Task item: Copy verbatim the block of lines in the entries below whose first line contains "modify (λ st, setScopes" and whose last line contains "Definition bindDecl (s". Leave out all other lines.

Dataset content:
Definition Expr := nat.
Definition Stmt := nat.

(** [ExprElaborator::Expression], a union of an expression and a type. *)
Inductive Expression : Type :=
| IsExpr (E : option Expr)
| IsType (TInfo : QualType).

Definition isNull (E : Expression) : bool :=
  match E with IsExpr None => true | _ => false end.

Inductive StorageClass : Type := SC_None | SC_Extern | SC_Static | SC_Auto.

Inductive CxxKind : Type :=
| TranslationUnitDecl | FunctionDecl | VarDecl | ParmVarDecl.

(** A declaration object of the host: what [Create] is given, and what the
    elaborator sets afterwards.  [Members] are the declarations added to it
    as a declaration context, in the order of the [addDecl] calls. *)
Record CxxDecl : Type := mkCxxDecl {
  CKind : CxxKind;
  Owner : option CxxRef;
  CLoc : nat;
  CName : option string;
  CType : option QualType;
  CStorage : StorageClass;
  CParams : list CxxRef;
  CBody : option (option Stmt);
  CInit : option (option Expr);
  Members : list CxxRef
}.

Inductive DiagID : Type := err_failed_to_translate_type.

Record Diagnostic : Type := mkDiagnostic { DLoc : nat; DID : DiagID }.

Inductive DeduceAutoResult : Type :=
| DAR_Succeeded | DAR_Failed | DAR_FailedAlreadyDiagnosed.

(** ** The semantic state *)

(** Modelled from the spec: the [Sema] class is declared in a header that is
    not among the sources.  The state holds the stores of the objects the
    elaborator allocates, the current scope, the stack of declarations being
    elaborated, the host's declaration objects (object 0 is the translation
    unit), the diagnostics reported through [Diags], the lines written to
    [llvm::errs()] and the depth of the host's function-scope stack. *)
Record Sema : Type := mkSema {
  Decls : list Declaration;
  Scopes : list Scope;
  CurrentScope : option ScopeRef;
  DeclStack : list DeclRef;
  CxxAST : list CxxDecl;
  Diags : list Diagnostic;
  Errs : list string;
  FunctionScopes : nat
}.

Definition initialSema : Sema :=
  {| Decls := []; Scopes := []; CurrentScope := None; DeclStack := [];
     CxxAST := [mkCxxDecl TranslationUnitDecl None 0 None None SC_None []
                  None None []];
     Diags := []; Errs := []; FunctionScopes := 0 |}.

Definition setDecls (ds : list Declaration) (st : Sema) : Sema :=
  mkSema ds (Scopes st) (CurrentScope st) (DeclStack st) (CxxAST st)
    (Diags st) (Errs st) (FunctionScopes st).
Definition setScopes (ss : list Scope) (st : Sema) : Sema :=
  mkSema (Decls st) ss (CurrentScope st) (DeclStack st) (CxxAST st)
    (Diags st) (Errs st) (FunctionScopes st).
Definition setCurrentScope (c : option ScopeRef) (st : Sema) : Sema :=
  mkSema (Decls st) (Scopes st) c (DeclStack st) (CxxAST st)
    (Diags st) (Errs st) (FunctionScopes st).
Definition setDeclStack (k : list DeclRef) (st : Sema) : Sema :=
  mkSema (Decls st) (Scopes st) (CurrentScope st) k (CxxAST st)
    (Diags st) (Errs st) (FunctionScopes st).
Definition setCxxAST (a : list CxxDecl) (st : Sema) : Sema :=
  mkSema (Decls st) (Scopes st) (CurrentScope st) (DeclStack st) a
    (Diags st) (Errs st) (FunctionScopes st).
Definition setDiags (d : list Diagnostic) (st : Sema) : Sema :=
  mkSema (Decls st) (Scopes st) (CurrentScope st) (DeclStack st) (CxxAST st)
    d (Errs st) (FunctionScopes st).
Definition setErrs (e : list string) (st : Sema) : Sema :=
  mkSema (Decls st) (Scopes st) (CurrentScope st) (DeclStack st) (CxxAST st)
    (Diags st) e (FunctionScopes st).
Definition setFunctionScopes (n : nat) (st : Sema) : Sema :=
  mkSema (Decls st) (Scopes st) (CurrentScope st) (DeclStack st) (CxxAST st)
    (Diags st) (Errs st) n.

(** ** The elaboration monad: state passing with fatal errors *)

Definition M (A : Type) : Type := Sema → Result (A * Sema).

Definition ret {A} (a : A) : M A := λ st, Ok (a, st).
Definition abort {A} (why : string) : M A := λ _, Abort why.
Definition bind {A B} (m : M A) (k : A → M B) : M B :=
  λ st, match m st with
        | Ok (a, st') => k a st'
        | Abort w => Abort w
        end.
Definition get : M Sema := λ st, Ok (st, st).
Definition modify (f : Sema → Sema) : M unit := λ st, Ok (tt, f st).

Declare Scope elab_scope.
Delimit Scope elab_scope with elab.
Notation "x <- m ;; k" := (bind m (λ x, k))
  (at level 100, m at next level, right associativity) : elab_scope.
Notation "m ;; k" := (bind m (λ _, k))
  (at level 100, right associativity) : elab_scope.
Open Scope elab_scope.

(** [for (const Syntax *SS : children) f(SS);] *)
Fixpoint forEach {A} (l : list A) (f : A → M unit) : M unit :=
  match l with
  | [] => ret tt
  | x :: l' => f x ;; forEach l' f
  end.

(** The same loop collecting the values pushed onto a vector. *)
Fixpoint collect {A B} (l : list A) (f : A → M B) : M (list B) :=
  match l with
  | [] => ret []
  | x :: l' => b <- f x ;; bs <- collect l' f ;; ret (b :: bs)
  end.

(** ** Stores *)

Definition getDecl (D : DeclRef) : M Declaration :=
  λ st, match Decls st !! D with
        | Some d => Ok (d, st)
        | None => Abort "no such Declaration"
        end.

Definition putDecl (D : DeclRef) (d : Declaration) : M unit :=
  modify (λ st, setDecls (<[D := d]> (Decls st)) st).

(** [new Declaration(...)]: the object is placed after the existing ones. *)
Definition newDecl (mk : DeclRef → Declaration) : M DeclRef :=
  λ st, let r := length (Decls st) in
        Ok (r, setDecls (Decls st ++ [mk r]) st).

Definition getCxx (C : CxxRef) : M CxxDecl :=
  λ st, match CxxAST st !! C with
        | Some c => Ok (c, st)
        | None => Abort "no such host declaration"
        end.

Definition putCxx (C : CxxRef) (c : CxxDecl) : M unit :=
  modify (λ st, setCxxAST (<[C := c]> (CxxAST st)) st).

(** [T::Create(Context.CxxAST, ...)]. *)
Definition newCxx (c : CxxDecl) : M CxxRef :=
  λ st, let r := length (CxxAST st) in
        Ok (r, setCxxAST (CxxAST st ++ [c]) st).

(** Dereferencing a scope pointer. *)
Definition derefScope (r : option ScopeRef) : M Scope :=
  λ st, match r with
        | None => Abort "null Scope"
        | Some i => match Scopes st !! i with
                    | Some s => Ok (s, st)
                    | None => Abort "no such Scope"
                    end
        end.

Definition putScope (r : ScopeRef) (s : Scope) : M unit :=
  modify (λ st, setScopes (<[r := s]> (Scopes st)) st).

(** [SemaRef.Diags.Report(Loc, ID)] and [llvm::errs() << Line]. *)
Definition Report (Loc : nat) (ID : DiagID) : M unit :=
  modify (λ st, setDiags (Diags st ++ [mkDiagnostic Loc ID]) st).

Definition errs (Line : string) : M unit :=
  modify (λ st, setErrs (Errs st ++ [Line]) st).

(** ** The scope stack *)

(** Modelled from the spec: the operations of [Scope] and of the scope stack
    of [Sema] are not among the sources.  [findDecl] walks the parent links
    to the nearest binding or finds nothing; [addDecl] binds the declaration
    in the scope; [enterScope] opens a scope whose parent is the current one;
    [leaveScope] and [popScope] close the current scope, and leaving a scope
    other than the one entered is a fatal error. *)
Fixpoint lookupFrom (fuel : nat) (ss : list Scope) (r : ScopeRef)
    (look : Scope → option DeclRef) : option DeclRef :=
  match fuel with
  | 0 => None
  | S n =>
      match ss !! r with
      | Some s =>
          match look s with
          | Some d => Some d
          | None =>
              match Parent s with
              | Some p => if Nat.ltb p r then lookupFrom n ss p look else None
              | None => None
              end
          end
      | None => None
      end
  end.

(** A scope is allocated after its parent: the walk follows a parent link
    only to an older scope, and from scope [r] it visits at most [r + 1]
    scopes. *)
Definition findDeclIn (st : Sema) (r : option ScopeRef) (S : Syntax)
  : option DeclRef :=
  match r with
  | Some r => lookupFrom (r + 1) (Scopes st) r (λ s, DeclMap s !! getLoc S)
  | None => None
  end.

Definition findIdIn (st : Sema) (r : option ScopeRef) (I : option string)
  : option DeclRef :=
  match r, I with
  | Some r, Some x => lookupFrom (r + 1) (Scopes st) r (λ s, IdMap s !! x)
  | _, _ => None
  end.

(** [Sc->findDecl(S)] for a syntax node, [Sc->findDecl(Id)] for a name. *)
Definition findDecl (Sc : option ScopeRef) (S : Syntax)
  : M (option DeclRef) :=
  derefScope Sc ;; st <- get ;; ret (findDeclIn st Sc S).

Definition findDeclId (Sc : option ScopeRef) (I : option string)
  : M (option DeclRef) :=
  derefScope Sc ;; st <- get ;; ret (findIdIn st Sc I).

Definition bindDecl (s : Scope) (D : DeclRef) (d : Declaration) : Scope :=
  mkScope (Kind s) (Parent s) (Term s) (<[getLoc (Op d) := D]> (DeclMap s))
    (match Id d with Some x => <[x := D]> (IdMap s) | None => IdMap s end).

Definition addDecl (Sc : option ScopeRef) (D : DeclRef) : M unit :=
  s <- derefScope Sc ;;
  d <- getDecl D ;;
  match Sc with
  | Some r => putScope r (bindDecl s D d)
  | None => abort "null Scope"
  end.

Definition getCurrentScope : M (option ScopeRef) :=
  λ st, Ok (CurrentScope st, st).

Definition enterScope (K : ScopeKind) (S : Syntax) : M unit :=
  λ st, Ok (tt, setCurrentScope (Some (length (Scopes st)))
                  (setScopes
                     (Scopes st ++ [mkScope K (CurrentScope st) S ∅ ∅]) st)).

Definition popScope : M unit :=
  Cur <- getCurrentScope ;;
  s <- derefScope Cur ;;
  modify (setCurrentScope (Parent s)).

Definition leaveScope (S : Syntax) : M unit :=
  Cur <- getCurrentScope ;;
  s <- derefScope Cur ;;
  if Nat.eqb (getLoc (Term s)) (getLoc S) then popScope
  else abort "scope imbalance".

(** Modelled from the spec: [pushScope] puts a saved scope on the scope
    stack.  The stack is kept as the current scope with the parent links
    under it: this is the stack of the spec when the scope pushed was
    entered from the scope that is current, and only then does closing it
    lead back to that scope. *)
Definition pushScope (Sc : option ScopeRef) : M unit :=
  match Sc with
  | Some _ => modify (setCurrentScope Sc)
  | None => abort "Invalid scope"
  end.

(** Modelled from the spec: the stack of declarations being elaborated
    ([pushDecl], [popDecl], [getCurrentDecl]) and the declaration context of
    the current declaration are kept by [Sema]. *)
Definition pushDecl (D : DeclRef) : M unit :=
  modify (λ st, setDeclStack (D :: DeclStack st) st).

Definition popDecl : M unit :=
  λ st, match DeclStack st with
        | _ :: k => Ok (tt, setDeclStack k st)
        | [] => Abort "no current declaration"
        end.

Definition getCurrentDecl : M (option DeclRef) :=
  λ st, Ok (head (DeclStack st), st).

Definition getCurrentCxxDeclContext : M CxxRef :=
  Cur <- getCurrentDecl ;;
  match Cur with
  | None => abort "no current declaration"
  | Some D =>
      d <- getDecl D ;;
      match Cxx d with
      | Some C => ret C
      | None => abort "the current declaration has no host object"
      end
  end.

Definition getTranslationUnitDecl : CxxRef := 0.

(** [Owner->addDecl(C)]. *)
Definition addToContext (Owner_ : CxxRef) (C : CxxRef) : M unit :=
  o <- getCxx Owner_ ;;
  putCxx Owner_
    (mkCxxDecl (CKind o) (Owner o) (CLoc o) (CName o) (CType o) (CStorage o)
       (CParams o) (CBody o) (CInit o) (Members o ++ [C])).

Definition PushFunctionScope : M unit :=
  modify (λ st, setFunctionScopes (S (FunctionScopes st)) st).

Definition PopFunctionScopeInfo : M unit :=
  λ st, match FunctionScopes st with
        | S n => Ok (tt, setFunctionScopes n st)
        | 0 => Abort "mismatched push/pop"
        end.

(** ** Redeclaration chains *)

Definition setNext (d : Declaration) (n : DeclRef) : Declaration :=
  mkDeclaration (Cxt d) (Op d) (Decl d) (Init d) (SavedScope d) (Id d)
    (Cxx d) (First d) n.
Definition setFirst (d : Declaration) (f : DeclRef) : Declaration :=
  mkDeclaration (Cxt d) (Op d) (Decl d) (Init d) (SavedScope d) (Id d)
    (Cxx d) f (Next d).
Definition setCxx (d : Declaration) (c : option CxxRef) : Declaration :=
  mkDeclaration (Cxt d) (Op d) (Decl d) (Init d) (SavedScope d) (Id d)
    c (First d) (Next d).
Definition setId (d : Declaration) (i : option string) : Declaration :=
  mkDeclaration (Cxt d) (Op d) (Decl d) (Init d) (SavedScope d) i
    (Cxx d) (First d) (Next d).
Definition setSavedScope (d : Declaration) (s : option ScopeRef)
  : Declaration :=
  mkDeclaration (Cxt d) (Op d) (Decl d) (Init d) s (Id d)
    (Cxx d) (First d) (Next d).

(** [D->Id = I], [D->SavedScope = Sc] and [D->Cxx = C] on the declaration
    [D] of the store. *)
Definition setDeclId (D : DeclRef) (I : option string) : M unit :=
  d <- getDecl D ;; putDecl D (setId d I).

Definition setDeclSavedScope (D : DeclRef) (Sc : option ScopeRef) : M unit :=
  d <- getDecl D ;; putDecl D (setSavedScope d Sc).

Definition setDeclCxx (D : DeclRef) (C : CxxRef) : M unit :=
  d <- getDecl D ;; putDecl D (setCxx d (Some C)).

(** [This->setPreviousDecl(Prev)]:
    [Prev->Next = this; First = Prev->First; Next = First;] *)
Definition setPreviousDecl (This Prev : DeclRef) : M unit :=
  p <- getDecl Prev ;;
  putDecl Prev (setNext p This) ;;
  p' <- getDecl Prev ;;
  t <- getDecl This ;;
  putDecl This (setFirst t (First p')) ;;
  t' <- getDecl This ;;
  putDecl This (setNext t' (First t')).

Answer section:
  modify (λ st, setScopes (<[r := s]> (Scopes st)) st).

(** [SemaRef.Diags.Report(Loc, ID)] and [llvm::errs() << Line]. *)
Definition Report (Loc : nat) (ID : DiagID) : M unit :=
  modify (λ st, setDiags (Diags st ++ [mkDiagnostic Loc ID]) st).

Definition errs (Line : string) : M unit :=
  modify (λ st, setErrs (Errs st ++ [Line]) st).

(** ** The scope stack *)

(** Modelled from the spec: the operations of [Scope] and of the scope stack
    of [Sema] are not among the sources.  [findDecl] walks the parent links
    to the nearest binding or finds nothing; [addDecl] binds the declaration
    in the scope; [enterScope] opens a scope whose parent is the current one;
    [leaveScope] and [popScope] close the current scope, and leaving a scope
    other than the one entered is a fatal error. *)
Fixpoint lookupFrom (fuel : nat) (ss : list Scope) (r : ScopeRef)
    (look : Scope → option DeclRef) : option DeclRef :=
  match fuel with
  | 0 => None
  | S n =>
      match ss !! r with
      | Some s =>
          match look s with
          | Some d => Some d
          | None =>
              match Parent s with
              | Some p => if Nat.ltb p r then lookupFrom n ss p look else None
              | None => None
              end
          end
      | None => None
      end
  end.

(** A scope is allocated after its parent: the walk follows a parent link
    only to an older scope, and from scope [r] it visits at most [r + 1]
    scopes. *)
Definition findDeclIn (st : Sema) (r : option ScopeRef) (S : Syntax)
  : option DeclRef :=
  match r with
  | Some r => lookupFrom (r + 1) (Scopes st) r (λ s, DeclMap s !! getLoc S)
  | None => None
  end.

Definition findIdIn (st : Sema) (r : option ScopeRef) (I : option string)
  : option DeclRef :=
  match r, I with
  | Some r, Some x => lookupFrom (r + 1) (Scopes st) r (λ s, IdMap s !! x)
  | _, _ => None
  end.

(** [Sc->findDecl(S)] for a syntax node, [Sc->findDecl(Id)] for a name. *)
Definition findDecl (Sc : option ScopeRef) (S : Syntax)
  : M (option DeclRef) :=
  derefScope Sc ;; st <- get ;; ret (findDeclIn st Sc S).

Definition findDeclId (Sc : option ScopeRef) (I : option string)
  : M (option DeclRef) :=
  derefScope Sc ;; st <- get ;; ret (findIdIn st Sc I).

Definition bindDecl (s : Scope) (D : DeclRef) (d : Declaration) : Scope :=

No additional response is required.